Fiscal Year 2022 (FY22) Peer Reviewed Cancer Research Program (PRCRP) Topic Areas: “Pediatric brain tumors” and “Pediatric, adolescent, and young adult cancers”

Objective: Although advances in diagnosis and treatment have dramatically increased the survival rates for children and adolescents with brain tumors, side effects from treatment remain a major problem. The ability to remember new information (memory) and complete mental tasks in a timely fashion (processing speed) are particularly affected in children and adolescents who are treated with radiation therapy (RT). We will directly address this important problem by: (1) investigating new ways to selectively reduce RT dose to parts of the brain (i.e., substructures) that are important for memory and processing speed while treating the tumor, and (2) studying the timeline of injury to white matter pathways in the brain that we think are particularly vulnerable to cancer treatment using diffusion-weighted magnetic resonance imaging.

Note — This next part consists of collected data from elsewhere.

Definition nes_bus_read (nes : nes_t) (addr : Z) : Z * nes_t :=
  if addr <? 0x2000 then (ram nes (Z.land addr 0x07FF), nes)
  else if addr <? 0x4000 then
    let r := Ppu.ppu_cpu_read (cart nes) (ppu nes) (Z.land addr 0x0007) in
    (fst r, set_ppu (snd r) nes)
  else if addr =? 0x4016 then
    let bit := Z.land (controller_shift nes 0) 0x01 in
    (bit, set_controller_shift
            (upd (controller_shift nes) 0 (u8 (Z.shiftr (controller_shift nes 0) 1)))
            nes)
  else if addr =? 0x4017 then
    let bit := Z.land (controller_shift nes 1) 0x01 in
    (bit, set_controller_shift
            (upd (controller_shift nes) 1 (u8 (Z.shiftr (controller_shift nes 1) 1)))
            nes)
  else if addr <? 0x4020 then (0, nes)
  else (Cartridge.cartridge_cpu_read (cart nes) addr, nes).

Definition nes_bus_write (nes : nes_t) (addr val : Z) : nes_t :=
  if addr <? 0x2000 then set_ram (upd (ram nes) (Z.land addr 0x07FF) val) nes
  else if addr <? 0x4000 then
    let r := Ppu.ppu_cpu_write (cart nes) (ppu nes) (Z.land addr 0x0007) val in
    set_cart (snd r) (set_ppu (fst r) nes)
  else if addr =? 0x4014 then
    set_dma_page val (set_dma_pending true nes)
  else if addr =? 0x4016 then
    if nz (Z.land val 0x01) then set_controller_strobe true nes
    else if controller_strobe nes then
      let nes := set_controller_shift
                   (upd (controller_shift nes) 0 (controller nes 0)) nes in
      let nes := set_controller_shift
                   (upd (controller_shift nes) 1 (controller nes 1)) nes in
      set_controller_strobe false nes
    else nes
  else if addr <? 0x4020 then nes
  else set_cart (Cartridge.cartridge_cpu_write (cart nes) addr val) nes.

(** The callbacks installed by [cpu6502_init(&nes->cpu, nes_bus_read,
    nes_bus_write, nes)]. *)
Definition nes_bus : bus_t nes_t := mkBus nes_t nes_bus_read nes_bus_write.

Rationale: We have previously shown that reducing RT dose to parts of the brain responsible for memory and processing speed is associated with improved performance on tests of memory and processing speed in children. We and others have also shown that there is white matter injury prior to RT in children who have undergone surgery, highlighting the importance of studying white matter pathways that connect the area of injury to the area of tumor.

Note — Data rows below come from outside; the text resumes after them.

(** The download, case by case: without a session, and with a session and
    a record for the book, by the status of the record; with the requests
    that each case sends. *)
Lemma download_by_status (self : MLOLClient) (book_id : pystr) (w : world) :
  (authenticated w = false ->
   download_book_by_id self book_id w = (Ok None, add_log w [authentication_required]))
  /\ (authenticated w = true ->
      forall book w1,
        get_book_by_id self book_id w = (Ok (Some book), w1) ->
        let w' := snd (download_book_by_id self book_id w) in
        (status book = Some (py "owned") ->
         download_book_by_id self book_id w
         = (response <- _redownload_owned_book self book_id ;;
            finish_download self book_id response)%py_scope
             (add_log w1 [(INFO, py "You already own this book. Redownloading...")])
         /\ exists requests,
              sent_since w1 w' (GET ENDPOINTS.resources [] :: requests)
              /\ ~ In (download_request self book_id) requests)
        /\ (status book = Some (py "available") ->
            download_book_by_id self book_id w
            = (response <- session_request self (download_request self book_id) ;;
               finish_download self book_id response)%py_scope w1
            /\ url (download_request self book_id) = ENDPOINTS.download
            /\ params (download_request self book_id)
               = [(py "unid", book_id); (py "form", py "epub")]
            /\ exists requests,
                 sent_since w1 w' (download_request self book_id :: requests))
        /\ (status book <> Some (py "owned") ->
            status book <> Some (py "available") ->
            download_book_by_id self book_id w
            = (Ok None, add_log w1 [not_available (status book)])
            /\ sent_since w1 w' [])).
Proof.
  split.
  - intros Hauth. unfold download_book_by_id, is_authenticated.
    unfold bind at 1. rewrite Hauth. reflexivity.
  - intros Hauth book w1 Hget w'. subst w'.
    pose proof (download_book_by_id_branches self book_id w w1 book Hauth Hget) as Hbr.
    split; [|split].
    + intros Hst. apply status_is_true in Hst.
      set (w2 := add_log w1 [(INFO, py "You already own this book. Redownloading...")]).
      assert (Heq : download_book_by_id self book_id w
                    = (response <- _redownload_owned_book self book_id ;;
                       finish_download self book_id response)%py_scope w2).
      { rewrite Hbr, Hst. unfold bind at 1. rewrite logging_add_log. reflexivity. }
      split; [exact Heq|]. rewrite Heq.
      destruct (redownload_sent self book_id w2) as (l1 & Hs1 & Hl1).
      unfold bind.
      destruct (_redownload_owned_book self book_id w2) as [[response|e] w3];
        simpl in Hs1; cbv beta iota.
      * destruct (finish_download_sent self book_id response w3) as (l2 & Hs2 & Hl2).
        exists (l1 ++ l2). split.
        -- unfold sent_since in *. rewrite Hs2, Hs1. simpl.
           rewrite <- app_assoc. reflexivity.
        -- intros Hin. apply in_app_or in Hin. destruct Hin as [Hin | Hin].
           ++ rewrite Forall_forall in Hl1. apply Hl1 in Hin. discriminate Hin.
           ++ rewrite Forall_forall in Hl2. apply Hl2 in Hin. discriminate Hin.
      * exists l1. split; [exact Hs1|].
        intros Hin. rewrite Forall_forall in Hl1. apply Hl1 in Hin. discriminate Hin.
    + intros Hst.
      assert (Hown : status_is "owned" (status book) = false).
      { apply status_is_false. rewrite Hst. discriminate. }
      apply status_is_true in Hst.
      assert (Heq : download_book_by_id self book_id w
                    = (response <- session_request self (download_request self book_id) ;;
                       finish_download self book_id response)%py_scope w1).
      { rewrite Hbr, Hown, Hst. reflexivity. }
      split; [exact Heq|]. split; [reflexivity|]. split; [reflexivity|].
      rewrite Heq. unfold bind.
      pose proof (session_request_sent self (download_request self book_id) w1) as [Hs _].
      destruct (session_request self (download_request self book_id) w1)
        as [[response|e] w2]; simpl in Hs; cbv beta iota.
      * destruct (finish_download_sent self book_id response w2) as (l2 & Hs2 & _).
        exists l2. unfold sent_since in *. rewrite Hs2, Hs, <- app_assoc. reflexivity.
      * exists []. exact Hs.
    + intros Hown Havail.
      apply status_is_false in Hown. apply status_is_false in Havail.
      assert (Heq : download_book_by_id self book_id w
                    = (Ok None, add_log w1 [not_available (status book)])).
      { rewrite Hbr, Hown, Havail. reflexivity. }
      split; [exact Heq|]. rewrite Heq.
      unfold sent_since. simpl. now rewrite app_nil_r.
Qed.


End DownloadFacts.


Section FailureFacts.
Context {U : UnicodeData} {E : Environment}.
Import Bs4.

(** A final response without the marker: an error is logged and there is
    no result. *)
Lemma finish_download_without_marker
    (self : MLOLClient) (book_id : pystr) (response : Response) (w : world) :
  (Requests.status_code response =? 302) = false ->
  has_marker response = false ->
  finish_download self book_id response w
  = (Ok None, add_log w (download_failed book_id response)).
Proof.
  intros Hcode Hmark. unfold finish_download, has_marker in *.
  rewrite Hcode. unfold bind at 1. unfold ret at 1.
  rewrite Hmark. unfold bind, ret. rewrite !logging_add_log, add_log_app. reflexivity.
Qed.

(** The same after the redirect has been followed. *)
Lemma finish_download_redirect_without_marker
    (self : MLOLClient) (book_id location : pystr) (response final : Response)
    (w w' : world) :
  (Requests.status_code response =? 302) = true ->
  header (py "Location") (Requests.headers response) = Some location ->
  session_request self (redirect_request self location) w = (Ok final, w') ->
  has_marker final = false ->
  finish_download self book_id response w
  = (Ok None, add_log w' (download_failed book_id final)).
Proof.
  intros Hcode Hloc Hreq Hmark. unfold finish_download, has_marker in *.
  rewrite Hcode, Hloc. unfold bind at 1. unfold bind at 1. unfold lift, or_raise.
  fold (redirect_request self location). rewrite Hreq, Hmark.
  unfold bind, ret. rewrite !logging_add_log, add_log_app. reflexivity.
Qed.

(** A loan that is not found: the error is logged and the exception of the
    lookup goes on to the caller. *)
Lemma redownload_loan_not_found
    (self : MLOLClient) (book_id : pystr) (response : Response) (w w1 : world) (e : exn) :
  session_request self (GET ENDPOINTS.resources []) w = (Ok response, w1) ->
  find_loan_id (BeautifulSoup_root (BeautifulSoup (Requests.text response))) book_id
  = Raise e ->
  _redownload_owned_book self book_id w = (Raise e, add_log w1 [loan_not_found book_id]).
Proof.
  intros Hreq Hloan. unfold _redownload_owned_book.
  unfold bind at 1. rewrite Hreq.
  unfold bind at 1. unfold try_except, lift. rewrite Hloan.
  unfold bind, raise. rewrite logging_add_log. reflexivity.
Qed.

(** C5, as the code has it.  Of the failures of a download, three are
    reported with an error in the log and no result: a missing session, a
    book that is neither owned nor available, and a final response without
    the marker of a download (shown for both ends of [download_book_by_id]
    and for the direct download as a whole).  When the loan of an owned book
    is not found, the error is logged and the exception of the lookup is
    raised again to the caller; an exception of the lookup of the book
    reaches the caller as well. *)
Theorem download_book_by_id_failures (self : MLOLClient) (book_id : pystr) (w : world) :
  (authenticated w = false ->
   download_book_by_id self book_id w = (Ok None, add_log w [authentication_required]))
  /\ (authenticated w = true ->
      (forall e w1,
         get_book_by_id self book_id w = (Raise e, w1) ->
         download_book_by_id self book_id w = (Raise e, w1))
      /\ forall book w1,
         get_book_by_id self book_id w = (Ok (Some book), w1) ->
         (status book <> Some (py "owned") ->
          status book <> Some (py "available") ->
          download_book_by_id self book_id w
          = (Ok None, add_log w1 [not_available (status book)]))
         /\ (status book = Some (py "owned") ->
             forall response w2 e,
               session_request self (GET ENDPOINTS.resources [])
                 (add_log w1 [(INFO, py "You already own this book. Redownloading...")])
               = (Ok response, w2) ->
               find_loan_id (BeautifulSoup_root (BeautifulSoup (Requests.text response)))
                 book_id = Raise e ->
               download_book_by_id self book_id w
               = (Raise e, add_log w2 [loan_not_found book_id]))
         /\ (status book = Some (py "available") ->
             forall response w2,
               session_request self (download_request self book_id) w1 = (Ok response, w2) ->
               (Requests.status_code response =? 302) = false ->
               has_marker response = false ->
               download_book_by_id self book_id w
               = (Ok None, add_log w2 (download_failed book_id response))))
  /\ (forall response w0,
        (Requests.status_code response =? 302) = false ->
        has_marker response = false ->
        finish_download self book_id response w0
        = (Ok None, add_log w0 (download_failed book_id response)))
  /\ (forall location response final w0 w0',
        (Requests.status_code response =? 302) = true ->
        header (py "Location") (Requests.headers response) = Some location ->
        session_request self (redirect_request self location) w0 = (Ok final, w0') ->
        has_marker final = false ->
        finish_download self book_id response w0
        = (Ok None, add_log w0' (download_failed book_id final))).
Proof.
  destruct (download_by_status self book_id w) as [Hno Hyes].
  split; [exact Hno|]. split; [|split].
  - intros Hauth. split.
    + intros e w1 Hget. unfold download_book_by_id, is_authenticated.
      unfold bind at 1. rewrite Hauth. cbv [negb].
      unfold bind at 1. rewrite Hget. reflexivity.
    + intros book w1 Hget.
      destruct (Hyes Hauth book w1 Hget) as (Howned & Havail & Hother).
      split; [|split].
      * intros H1 H2. apply (Hother H1 H2).
      * intros Hst response w2 e Hreq Hloan.
        destruct (Howned Hst) as [-> _].
        unfold bind.
        rewrite (redownload_loan_not_found self book_id response _ w2 e Hreq Hloan).
        reflexivity.
      * intros Hst response w2 Hreq Hcode Hmark.
        destruct (Havail Hst) as [-> _].
        unfold bind at 1. rewrite Hreq.
        apply finish_download_without_marker; assumption.
  - intros response w0. apply finish_download_without_marker.
  - intros location response final w0 w0'.
    apply finish_download_redirect_without_marker.
Qed.

End FailureFacts.

(** A book that is not available: an error in the log and no result. *)
Lemma download_book_by_id_failures_witness :
  let env := Fixtures.member_portal (Fixtures.detail_page "Non disponibile")
               Fixtures.resources_without_loan "Errore" [] in
  let w := Fixtures.start env Fixtures.logged_in tt in
  let w1 := snd (get_book_by_id (U := ascii_only) (E := env) Fixtures.client (py "150") w) in
  authenticated w = true
  /\ download_book_by_id (U := ascii_only) (E := env) Fixtures.client (py "150") w
     = (Ok None, add_log w1 [not_available (Some (py "unavailable"))]).
Proof.
  intros env w w1. split; [reflexivity|].
  destruct (download_book_by_id_failures (U := ascii_only) (E := env)
              Fixtures.client (py "150") w) as (_ & H & _).
  destruct (H eq_refl) as [_ Hbook].
  destruct (get_book_by_id (U := ascii_only) (E := env) Fixtures.client (py "150") w)
    as [[[book|]|e] w2] eqn:Hget;
    try (vm_compute in Hget; discriminate Hget).
  destruct (Hbook book w2 eq_refl) as [Hother _].
  assert (Hst : status book = Some (py "unavailable")).
  { vm_compute in Hget. injection Hget as <- _. reflexivity. }
  rewrite Hother; rewrite Hst; [reflexivity | discriminate | discriminate].
Defined.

Relevance to Behavioral Health Science Award: The intent of the Behavioral Health Science Award is to “advance behavioral health cancer science and fill gaps in the understanding of survivorship.” A key gap in knowledge for childhood survivors of brain tumors is how to reduce neurocognitive deficits in memory and processing speed, which have a significant impact on social-emotional well-being, academic performance, and the ability to live independently as an adult. Our proposal directly addresses this gap by testing novel RT strategies to reduce these deficits and by investigating the relationships between early and late white matter injury, RT dose, and neurocognitive outcomes. Furthermore, our innovative and high-reward study will shift the paradigm of RT planning from one that is substructure naïve to one that is substructure informed. Historically, the brain has been treated as a single homogeneous unit in RT planning, and substructures have not been used to optimize plans. Substructure-informed RT planning will limit RT injury to substructures that are highly susceptible to RT damage and critical for neurocognitive function, potentially reducing both the acute and long-term neurocognitive deficits.

FY22 PPRC Overarching Challenge and How it Will Make an Impact: This proposal addresses the following FY22 PRCRP Overarching Challenge: “Develop strategies to reduce short- and long-term treatment effects, including neurocognitive deficits.” Our first objective described above will reduce short-term neurocognitive deficits in memory and processing speed. Our second objective will investigate the relationship between early/late white matter injury and acute/long-term neurocognitive deficits. By deepening our understanding of white matter injury and selectively limiting dose to parts of the brain that are important for memory and processing new information, we believe we can preserve the cognitive ability of children undergoing RT therapy, which in turn will lead to better performance in school, better relationships with Family and friends, and an overall improved quality of life. This will have an impact on a large proportion of children with cancer, because brain tumors represent the most common solid malignancy in children, and RT therapy is often required for cure.